Détournement de finalité d’un traitement de données personnelles : domaines d’application des articles 226-21 et 226-22 du code pénal

Si l’article 226-21 du code pénal prévoit que l’infraction de détournement de la finalité d’un traitement de données à caractère personnel ne s’applique que lorsque ces données sont contenues dans un traitement automatisé, l’article 226-22 de ce code est applicable tant aux traitements automatisés qu’aux traitements manuels. Il appartient au magistrat instructeur saisi d’une plainte avec constitution de partie civile de s’assurer matériellement du mode de traitement des données en cause avant de rendre, s’il y a lieu, une ordonnance de refus d’informer.

Les articles 226-21 et 226-22 du code pénal, dans leur version actuellement en vigueur, sont issus de la loi n° 2004-801 du 6 août 2004 relative à la protection des personnes physiques à l’égard des traitements de données à caractère personnel et modifiant la loi n° 78-17 du 6 janvier 1978 relative à l’informatique, aux fichiers et aux libertés. Ils répriment plusieurs formes de détournement de données à caractère personnel de la finalité de leurs traitements. Dans l’arrêt commenté, la chambre criminelle est venue clarifier leurs champs d’application respectifs.

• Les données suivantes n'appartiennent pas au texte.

(* ===== verification/ChanProof.v ===== *)
(** * Channels: the invariant

    What holds of processes, channels and alts between instructions, and the
    small changes the instructions are made of: a process leaves a queue or the
    channels of its alt, is in transit, and joins another queue. *)

From S2P Require Import Prelude Chan.
Import Chan.

#[local] Open Scope Z_scope.

(** ** Running a computation *)

Definition upd_prog (p : positive) (pr : Prog) (v : vm) : vm := set_progs (<[p := pr]> (progs v)) v.
Definition upd_chan (c : positive) (ch : Channel) (v : vm) : vm := set_chans (<[c := ch]> (chans v)) v.

Section Running.

Context {B : Type}.
Implicit Types (k : unit -> M B).

Lemma run_bind {A} (m : M A) (f : A -> M B) a v v' : m v = Ret a v' -> (m ≫= f) v = f a v'.
Proof. intros E. unfold mbind, m_bind. by rewrite E. Qed.

Lemma run_prog p pr (f : Prog -> M B) v : progs v !! p = Some pr -> (prog p ≫= f) v = f pr v.
Proof. intros E. apply run_bind. unfold prog. by rewrite E. Qed.

Lemma run_channel c ch (f : Channel -> M B) v : chans v !! c = Some ch -> (channel c ≫= f) v = f ch v.
Proof. intros E. apply run_bind. unfold channel. by rewrite E. Qed.

Lemma run_carray a ca (f : list (option positive) -> M B) v :
  carrays v !! a = Some ca -> (carray a ≫= f) v = f ca v.
Proof. intros E. apply run_bind. unfold carray. by rewrite E. Qed.

Lemma run_alt_at a al (f : Alt -> M B) v : alts v !! a = Some al -> (alt_at (Some a) ≫= f) v = f al v.
Proof. intros E. apply run_bind. unfold alt_at. simpl. by rewrite E. Qed.

Lemma run_mod_prog p pr f k v : progs v !! p = Some pr ->
  (mod_prog p f ≫= k) v = k tt (upd_prog p (f pr) v).
Proof. intros E. apply run_bind. unfold mod_prog, prog, mbind, m_bind. by rewrite E. Qed.

Lemma run_mod_chan c ch f k v : chans v !! c = Some ch ->
  (mod_chan c f ≫= k) v = k tt (upd_chan c (f ch) v).
Proof. intros E. apply run_bind. unfold mod_chan, channel, mbind, m_bind. by rewrite E. Qed.

Lemma run_ret {A} (a : A) (f : A -> M B) v : ((mret a : M A) ≫= f) v = f a v.
Proof. done. Qed.

Lemma run_stores x ws k v :
  (stores (Some x) ws ≫= k) v = k tt (set_mem (store_words (mem v) x ws) v).
Proof. done. Qed.

Lemma run_loads x n (f : list Z -> M B) v : (loads x n ≫= f) v = f (load_words (mem v) x n) v.
Proof. done. Qed.

End Running.

Lemma m_assoc {A B C} (m : M A) (f : A -> M B) (g : B -> M C) v :
  ((m ≫= f) ≫= g) v = (m ≫= (fun a => f a ≫= g)) v.
Proof. unfold mbind, m_bind. by destruct (m v). Qed.

(** ** The channels of an alt *)

Definition send_chans (acs : list Altc) : list positive :=
  omap (fun ac => match ac_c ac with HC c => Some c | _ => None end) acs.

Definition entry_chans (arrs : gmap positive (list (option positive))) (h : href) : list positive :=
  match h with
  | H => []
  | HC c => [c]
  | HA a => omap (fun c => c) (default [] (arrs !! a))
  end.

Definition recv_chans (arrs : gmap positive (list (option positive))) (acs : list Altc) : list positive :=
  concat (map (fun ac => entry_chans arrs (ac_c ac)) acs).

(** Pointers lead to something of their type. *)
Definition wf_send (v : vm) (acs : list Altc) : Prop :=
  Forall (fun ac => match ac_c ac with
    | H => True | HC c => is_Some (chans v !! c) | HA _ => False end) acs.
Definition wf_recv (v : vm) (acs : list Altc) : Prop :=
  Forall (fun ac => match ac_c ac with
    | H => True
    | HC c => is_Some (chans v !! c)
    | HA a => exists ca, carrays v !! a = Some ca /\
        Forall (fun c => match c with Some c => is_Some (chans v !! c) | None => True end) ca
    end) acs.
Definition wf_alt (v : vm) (a : Alt) : Prop := wf_send v (a_send a) /\ wf_recv v (a_recv a).

(** ** Taking marks off *)

Definition unsend (p : positive) (ch : Channel) : Channel :=
  if decide (sendalt ch = Some p) then set_sendalt None ch else ch.
Definition unrecv (p : positive) (ch : Channel) : Channel :=
  if decide (recvalt ch = Some p) then set_recvalt None ch else ch.

Definition clear (f : Channel -> Channel) (cs : list positive) (m : gmap positive Channel) :=
  foldl (fun m c => alter f c m) m cs.

(** No channel is marked by [p] any more. *)
Definition unmark (p : positive) (v : vm) : vm :=
  set_chans ((fun ch => unsend p (unrecv p ch)) <$> chans v) v.

Section Marks.

Lemma unsend_idem p ch : unsend p (unsend p ch) = unsend p ch.
Proof. unfold unsend. repeat case_decide; simplify_eq/=; done. Qed.

Lemma unrecv_idem p ch : unrecv p (unrecv p ch) = unrecv p ch.
Proof. unfold unrecv. repeat case_decide; simplify_eq/=; done. Qed.

Lemma lookup_clear f cs m c : (forall ch, f (f ch) = f ch) ->
  clear f cs m !! c = if decide (c ∈ cs) then f <$> m !! c else m !! c.
Proof.
  intros Hf. revert m. induction cs as [|c' cs IH]; intros m.
  { case_decide; [set_solver | done]. }
  change (clear f (c' :: cs) m) with (clear f cs (alter f c' m)).
  rewrite IH. destruct (decide (c = c')) as [-> | Hne].
  - rewrite lookup_alter_eq. do 2 case_decide; try set_solver.
    destruct (m !! c'); simpl; [by rewrite Hf | done].
  - rewrite lookup_alter_ne by done. do 2 case_decide; set_solver.
Qed.

Lemma clear_app f cs1 cs2 m : clear f (cs1 ++ cs2) m = clear f cs2 (clear f cs1 m).
Proof. apply foldl_app. Qed.

(** A clearing step of the loops. *)
Lemma clear_one f c ch m : m !! c = Some ch -> clear f [c] m = <[c := f ch]> m.
Proof.
  intros E. simpl. apply map_eq. intros i. destruct (decide (i = c)) as [-> | ].
  - by rewrite lookup_alter_eq, E, lookup_insert_eq.
  - by rewrite lookup_alter_ne, lookup_insert_ne.
Qed.

Lemma run_unsend {B} c ch p (k : unit -> M B) v : chans v !! c = Some ch ->
  ((if decide (sendalt ch = Some p) then mod_chan c (set_sendalt None) else mret tt) ≫= k) v =
  k tt (set_chans (clear (unsend p) [c] (chans v)) v).
Proof.
  intros E. rewrite (clear_one _ _ ch) by done. unfold unsend. case_decide.
  - by rewrite (run_mod_chan c ch).
  - rewrite run_ret, insert_id by done. by destruct v.
Qed.

Lemma run_unrecv {B} c ch p (k : unit -> M B) v : chans v !! c = Some ch ->
  ((if decide (recvalt ch = Some p) then mod_chan c (set_recvalt None) else mret tt) ≫= k) v =
  k tt (set_chans (clear (unrecv p) [c] (chans v)) v).
Proof.
  intros E. rewrite (clear_one _ _ ch) by done. unfold unrecv. case_decide.
  - by rewrite (run_mod_chan c ch).
  - rewrite run_ret, insert_id by done. by destruct v.
Qed.

End Marks.

(** ** What [altdone] does *)

(** The place of the selected channel in an alt: where the data goes or comes
    from, the index of the entry and, in an array, the address for the index of
    the channel and that index. *)
Record slot := MkSlot { sl_ptr : Z; sl_n : Z; sl_ix : option (Z * Z) }.

Fixpoint find_send (acs : list Altc) (c : positive) (n : Z) : option slot :=
  match acs with
  | [] => None
  | ac :: acs =>
      if decide (ac_c ac = HC c) then Some (MkSlot (ac_ptr ac) n None) else find_send acs c (n + 1)
  end.

Fixpoint find_ca (ca : list (option positive)) (pt : Z) (c : positive) (dn n : Z) : option slot :=
  match ca with
  | [] => None
  | x :: ca =>
      if decide (x = Some c) then Some (MkSlot (pt + 1) dn (Some (pt, n)))
      else find_ca ca pt c dn (n + 1)
  end.

Fixpoint find_recv (arrs : gmap positive (list (option positive))) (acs : list Altc) (c : positive)
    (n : Z) : option slot :=
  match acs with
  | [] => None
  | ac :: acs =>
      match match ac_c ac with
            | H => None
            | HC c' => if decide (c' = c) then Some (MkSlot (ac_ptr ac) n None) else None
            | HA a => find_ca (default [] (arrs !! a)) (ac_ptr ac) c n 0
            end with
      | Some sl => Some sl
      | None => find_recv arrs acs c (n + 1)
      end
  end.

À l’origine de cet arrêt, le 27 septembre 2024, Monsieur C.W. déposait une plainte avec constitution de partie civile entre les mains du doyen des juges d’instruction, des chefs de détournement de la finalité d’un traitement de données à caractère personnel et violation du secret professionnel. Il mettait en cause l’usage abusif par un fonctionnaire de police de ses données personnelles contenues dans le registre des mains courantes, selon lui, dans le fichier informatisé des mains courantes (traitement automatisé).

Le 16 octobre 2023, le magistrat instructeur rendait une ordonnance de refus d’informer, qui était par la suite confirmée par la chambre de l’instruction de la Cour d’appel de Pau. La partie civile s’est pourvue en cassation contre cette décision. Dans l’arrêt commenté, la chambre criminelle casse l’arrêt de la chambre de l’instruction pour insuffisance de motifs. Deux questions de droit se posaient : celle du champ matériel de l’infraction de détournement de données personnelles et celle de l’étendue de l’obligation d’instruire, en la matière, du magistrat instructeur.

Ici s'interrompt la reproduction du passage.